Dans le monde du vin, ils sont de plus en plus nombreux à le penser. « La demande augmente depuis cinq ans, et devient exponentielle », observe l’agronome. Alors qu’il y a quinze ans, il n’animait même pas une formation par an sur le thème vignes et agroforesterie, désormais il en est à cinq, voire dix par an. Les grands domaines s’y mettent. L’an dernier, le célèbre château Cheval Blanc, à Saint-Émilion dans le bordelais, s’est lancé dans l’agroforesterie. « On a également été contactés par Moët Hennessy pour la champagne et le cognac », note Marie Gosme à l’Inrae. « C’est une révolution, quand on connaît la pression foncière qui pèse sur la viticulture et les systèmes très intensifs mis en place. »

Franck Renouard veut amener de la biodiversité. Les lapins ont fait d’un tas de ceps arrachés une garenne. © David Richard / Reporterre

Car planter des arbres, ou des haies, cela signifie diminuer la surface consacrée aux vignes. Difficile, quand pour certaines appellations l’hectare se négocie autour du million d’euros. Fabien Liagre reconnaît qu’au départ, il a eu du mal à croire que l’agroforesterie en viticulture pourrait intéresser : « Perdre un cep pour le remplacer par un arbre, ce n’est pas rien pour un viticulteur. Et cela reste un frein aujourd’hui. » « Et les haies, il faut les entretenir », rappelle de son côté Franck Renouard.

Pas de solution miracle

Par ailleurs, l’agroforesterie n’est pas « la solution miracle face au changement climatique », rappelle Marie Gosme. Adapter les cépages cultivés, les pratiques à la vigne et au chai va être aussi nécessaire.

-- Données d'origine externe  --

(** * memtest

    user/bin/memtest.c over an allocator, class [Alloc]: its calls, and the accesses of the
    program to what it gave out. The allocator is newlib's, on top of [_sbrk]. *)

(** Addresses are integers, NULL is 0; [a_load] and [a_store] access an [int]; [show_ptr]
    is what [%p] prints. *)
Class Alloc (W : Type) := {
  a_malloc : Z → M W Z;
  a_calloc : Z → Z → M W Z;
  a_realloc : Z → Z → M W Z;
  a_free : Z → M W unit;
  a_load : Z → M W Z;
  a_store : Z → Z → M W unit;
  show_ptr : Z → list Z
}.

Section memtest.
Context {W : Type} `{!Alloc W}.
Local Abbreviation st := (prog W).

(** [for (int i = 0; i < n; ++i)]: [Some] from the body leaves the program. *)
Fixpoint for_ints (n : nat) (i : Z) (f : Z → M st (option Z)) : M st (option Z) :=
  match n with
  | O => mret None
  | S n => r ← f i; match r with Some v => mret (Some v) | None => for_ints n (i + 1) f end
  end.

Definition report (color text : list Z) : M st unit := out (color ++ text ++ [10] ++ DEFAULT).

Definition test1 : M st (option Z) :=
  p1 ← os_ (a_malloc 400);
  if p1 =? 0 then report RED (str "Test 1 failed: malloc returned NULL");; mret (Some 1) else
  out (str "p1 allocated at " ++ show_ptr p1 ++ [10]);;
  for_ints 100 0 (λ i, os_ (a_store (p1 + 4 * i) (i * i));; mret None);;
  r ← for_ints 100 0 (λ i,
    x ← os_ (a_load (p1 + 4 * i));
    if negb (x =? i * i) then report RED (str "Test 1 failed: data corruption at index " ++ decimal i);; mret (Some 1)
    else mret None);
  match r with
  | Some v => mret (Some v)
  | None => os_ (a_free p1);; report GREEN (str "Test 1 passed: Basic malloc/free working");; mret None
  end.

Definition test2 : M st (option Z) :=
  a ← os_ (a_malloc 128);
  b ← os_ (a_malloc 256);
  c ← os_ (a_malloc 64);
  out (str "Allocated a=" ++ show_ptr a ++ str ", b=" ++ show_ptr b ++ str ", c=" ++ show_ptr c ++ [10]);;
  os_ (a_free b);;
  d ← os_ (a_malloc 128);
  out (str "Allocated d=" ++ show_ptr d ++ str " (should be close to b)" ++ [10]);;
  os_ (a_free a);; os_ (a_free d);; os_ (a_free c);;
  report GREEN (str "Test 2 passed: Multiple allocations");; mret None.

Definition test3 : M st (option Z) :=
  large ← os_ (a_malloc (1024 * 16));
  if large =? 0 then report RED (str "Test 3 failed: large malloc returned NULL");; mret (Some 1) else
  out (str "Large block allocated at " ++ show_ptr large ++ [10]);;
  os_ (a_free large);;
  report GREEN (str "Test 3 passed: Heap expansion");; mret None.

Definition test4 : M st (option Z) :=
  p2 ← os_ (a_calloc 50 4);
  r ← for_ints 50 0 (λ i,
    x ← os_ (a_load (p2 + 4 * i));
    if negb (x =? 0) then report RED (str "Test 4 failed: calloc did not zero memory");; mret (Some 1)
    else os_ (a_store (p2 + 4 * i) i);; mret None);
  match r with
  | Some v => mret (Some v)
  | None =>
      p2 ← os_ (a_realloc p2 400);
      r ← for_ints 50 0 (λ i,
        x ← os_ (a_load (p2 + 4 * i));
        if negb (x =? i) then report RED (str "Test 4 failed: realloc corrupted old data");; mret (Some 1) else mret None);
      match r with
      | Some v => mret (Some v)
      | None => os_ (a_free p2);; report GREEN (str "Test 4 passed: calloc/realloc working");; mret None
      end
  end.

(** The tests in turn, up to the first that fails. *)
Definition memtest_main : M st Z :=
  out (str "Starting memory allocation tests..." ++ [10]);;
  r ← test1;
  match r with Some v => mret v | None =>
    r ← test2;
    match r with Some v => mret v | None =>
      r ← test3;
      match r with Some v => mret v | None =>
        r ← test4;
        match r with Some v => mret v | None =>
          out (BOLD ++ GREEN ++ str "All malloc/free tests passed successfully!" ++ [10] ++ DEFAULT);; mret 0
        end end end end.
End memtest.

(** ** A run *)

(** An allocator that never reuses memory: the next free address and the words in use. *)
Definition bump : Alloc (Z * gmap Z Z) := {|
  a_malloc := λ n w, Ok (fst w) (fst w + (n + 15) / 16 * 16, snd w);
  a_calloc := λ n k w, Ok (fst w) (fst w + (n * k + 15) / 16 * 16, snd w);
  a_realloc := λ p n w, Ok (fst w) (fst w + (n + 15) / 16 * 16,
    foldr (λ i m, match snd w !! (p + 4 * i) with Some x => <[fst w + 4 * i := x]> m | None => m end) (snd w) (seqZ 0 (n / 4)));
  a_free := λ _, mret tt;
  a_load := λ a w, Ok (default 0 (snd w !! a)) w;
  a_store := λ a v w, Ok tt (fst w, <[a := v]> (snd w));
  show_ptr := λ a, decimal a
|}.

Example memtest_bump : match memtest_main (Alloc0 := bump) (Prog [] (65536, ∅)) with Ok v _ => v = 0 | _ => False end.
Proof. vm_compute. reflexivity. Qed.

(** One whose [realloc] does not copy is caught. *)
Definition forgetful : Alloc (Z * gmap Z Z) := {|
  a_malloc := a_malloc (Alloc := bump);
  a_calloc := a_calloc (Alloc := bump);
  a_realloc := λ p n w, Ok (fst w) (fst w + (n + 15) / 16 * 16, snd w);
  a_free := λ _, mret tt;
  a_load := a_load (Alloc := bump);
  a_store := a_store (Alloc := bump);
  show_ptr := λ a, decimal a
|}.

Example memtest_forgetful : match memtest_main (Alloc0 := forgetful) (Prog [] (65536, ∅)) with Ok v _ => v = 1 | _ => False end.
Proof. vm_compute. reflexivity. Qed.
(** * The controller of mlx_use: built-in actions, dispatcher, sequence runner

    A shallow embedding of [src/mlx_use/controller/service.py].

    The Python code is effectful: it prints to the console, writes to a
    logger, calls the accessibility layer ([click], [type_into]) and the
    Cocoa workspace ([launchApplication_], [runningApplications]) and may
    raise.  All of this is threaded explicitly through a state-and-exception
    monad [M]; every observable call is appended to a trace, so that
    statements such as "the capability is not invoked" are statements about
    that trace. *)

From stdpp Require Import base option list gmap strings pretty.

Open Scope Z_scope.
Open Scope string_scope.
Open Scope list_scope.

(** ** Python values and exceptions *)

(** The exceptions the controller distinguishes.  [ValueError] is the one
    class the source names (in [except ValueError] and in [act]); the four
    registry errors are the ones the specification lists for
    [Registry.execute]; every other exception is [OtherException]. *)
Inductive exn :=
  | ValueError (msg : string)
  | DuplicateActionError (name : string)
  | UnknownActionError (name : string)
  | InvalidParametersError (violation : string)
  | MissingContextError (name : string)
  | OtherException (cls msg : string).

(** [str(e)], as the f-string [f'... {e}'] shows an exception. *)
Definition exn_str (e : exn) : string :=
  match e with
  | ValueError msg => msg
  | DuplicateActionError name => name
  | UnknownActionError name => name
  | InvalidParametersError violation => violation
  | MissingContextError name => name
  | OtherException _ msg => msg
  end.

Inductive result (A : Type) :=
  | Ret (a : A)
  | Raise (e : exn).
Arguments Ret {A} a.
Arguments Raise {A} e.

(** Python truthiness of an [Optional[str]]: [None] and the empty string
    are both falsy. *)
Definition truthy (o : option string) : bool :=
  match o with
  | Some s => negb (String.eqb s "")
  | None => false
  end.

(** [needle in hay] on strings. *)
Fixpoint contains (needle hay : string) : bool :=
  String.prefix needle hay ||
  match hay with
  | EmptyString => false
  | String _ hay' => contains needle hay'
  end.

Definition newline : string := String (Ascii.ascii_of_nat 10) EmptyString.

(** ["\n".join(lines)] *)
Fixpoint join_lines (lines : list string) : string :=
  match lines with
  | [] => ""
  | [l] => l
  | l :: ls => l +:+ newline +:+ join_lines ls
  end.

(** ** The result envelope *)

(** Modelled from the spec: [ActionResult] is declared in
    [mlx_use.agent.views], which is not part of the sources at hand.  The
    fields are those of the specification's data model (section 3) and of
    the keyword arguments the controller passes; a field that is not passed
    keeps its default, [None] or [False]. *)
Record ActionResult := mkActionResult {
  extracted_content : option string;
  error : option string;
  is_done : bool;
  current_app_pid : option Z;
}.

(** [ActionResult()] *)
Definition ActionResult_empty : ActionResult :=
  {| extracted_content := None; error := None; is_done := false;
     current_app_pid := None |}.

(** ** The platform: capability provider and context source *)

Record RunningApplication := {
  localizedName : option string;
  bundleIdentifier : option string;
  bundleURL : option string;
  processIdentifier : Z;
}.

(** The external collaborators.  [World] is whatever state the operating
    system keeps; a capability call may change it and may answer
    differently each time.  [click] and [type_into] (from
    [mlx_use.mac.actions]) answer with a boolean or raise;
    [launchApplication_] answers with a boolean. [lower] is Python's
    [str.lower].  The calls of the Cocoa workspace are modelled in the runs
    in which they answer: a run in which the workspace itself raises is not
    described here, and what is proved of [open_app] and
    [list_running_apps] is proved of what they do with the answers. *)
Class Platform := {
  World : Type;
  Element : Type;
  element_str : Element → string;
  lower : string → string;
  click : Element → World → result bool * World;
  type_into : Element → string → bool → World → result bool * World;
  launchApplication_ : string → World → bool * World;
  runningApplications : World → list RunningApplication * World;
  sleep : Z → World → World;
}.

(** What the program does to the outside, in the order it does it. *)
Inductive event `{Platform} :=
  | Printed (line : string)
  | LogInfo (msg : string)
  | LogDebug (msg : string)
  | Click (element : Element)
  | TypeInto (element : Element) (text : string) (submit : bool)
  | LaunchApplication (name : string)
  | Sleep (seconds : Z)
  | RunningApplications.

Record State `{Platform} := mkState {
  world : World;
  trace : list event;
}.

(** [MacUITreeBuilder], as far as the controller reads it: the element
    cache, a dictionary from integer indices to live elements. *)
Record MacUITreeBuilder `{Platform} := {
  _element_cache : gmap Z Element;
}.

(** ** The monad *)

Definition M `{Platform} (A : Type) : Type := State → result A * State.

Global Instance M_ret `{Platform} : MRet M := λ A a st, (Ret a, st).

Global Instance M_bind `{Platform} : MBind M := λ A B f m st,
  match m st with
  | (Ret a, st') => f a st'
  | (Raise e, st') => (Raise e, st')
  end.

Definition raise `{Platform} {A} (e : exn) : M A := λ st, (Raise e, st).

(** [try: body  except Exception as e: handler e] *)
Definition try_except `{Platform} {A} (body : M A) (handler : exn → M A) : M A :=
  λ st,
    match body st with
    | (Ret a, st') => (Ret a, st')
    | (Raise e, st') => handler e st'
    end.

Definition emit `{Platform} (ev : event) : M () := λ st,
  (Ret (), {| world := world st; trace := trace st ++ [ev] |}).

Definition print `{Platform} (line : string) : M () := emit (Printed line).
Definition logger_info `{Platform} (msg : string) : M () := emit (LogInfo msg).
Definition logger_debug `{Platform} (msg : string) : M () := emit (LogDebug msg).

(** A call into the platform: the call is recorded, the world moves on. *)
Definition call `{Platform} {A} (ev : event) (f : World → result A * World) : M A :=
  λ st,
    let '(r, w) := f (world st) in
    (r, {| world := w; trace := trace st ++ [ev] |}).

Definition call_click `{Platform} (element : Element) : M bool :=
  call (Click element) (click element).

Definition call_type_into `{Platform} (element : Element) (text : string)
    (submit : bool) : M bool :=
  call (TypeInto element text submit) (type_into element text submit).

Definition call_launchApplication_ `{Platform} (name : string) : M bool :=
  call (LaunchApplication name)
       (λ w, let '(b, w') := launchApplication_ name w in (Ret b, w')).

Definition call_runningApplications `{Platform} : M (list RunningApplication) :=
  call RunningApplications
       (λ w, let '(apps, w') := runningApplications w in (Ret apps, w')).

Definition asyncio_sleep `{Platform} (seconds : Z) : M () :=
  call (Sleep seconds) (λ w, (Ret (), sleep seconds w)).

(** ** The built-in actions *)

(** [done], lines 35-39. *)
Definition done `{Platform} (text : string) : M ActionResult :=
  mret {| extracted_content := Some text; error := None; is_done := true;
          current_app_pid := None |}.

Des oliviers, un chêne et les vignes. © David Richard / Reporterre

Le chemin est périlleux, donc, mais l’agroforesterie peut le rendre plaisant. « Il y a un plaisir du viticulteur à travailler le paysage avec des arbres qui font des fleurs, des couleurs à l’automne, rompent la monotonie des vignobles », souligne Fabien Liagre. C’est aussi un lien historique qui se tisse avec des pratiques qui remontent à plus de 2 000 ans, où les arbres étaient utilisés comme support pour y faire monter les vignes. Cette culture n’a pas toujours été une monoculture, loin de là. « On a des exemples de gravures et de décorations qui datent même d’avant les Romains », indique l’agronome.

En France, seules quelques microparcelles témoignent encore de cette pratique, regrette-t-il. « Cela s’appelle des hautains », ajoute Marie Gosme. « Il y en a encore en Italie, au Portugal, en Bolivie. » En Italie, on parle de « coltura promiscua », et on alterne même arbres, vignes et céréales. Mais ces systèmes ne sont pas étudiés à ce jour par les scientifiques, note Marie Gosme.

Contemplant ses arbres depuis l’ombre de sa terrasse, Franck Renouard, lui, ne regrette pas de s’être lancé sans attendre. Un pin parasol, des mûriers, et une parcelle d’oliviers apportent un peu d’ombre dans la chaleur de l’après-midi avec leurs jeunes branches. « J’espère que je vivrai assez vieux pour les voir grandir », dit le vigneron.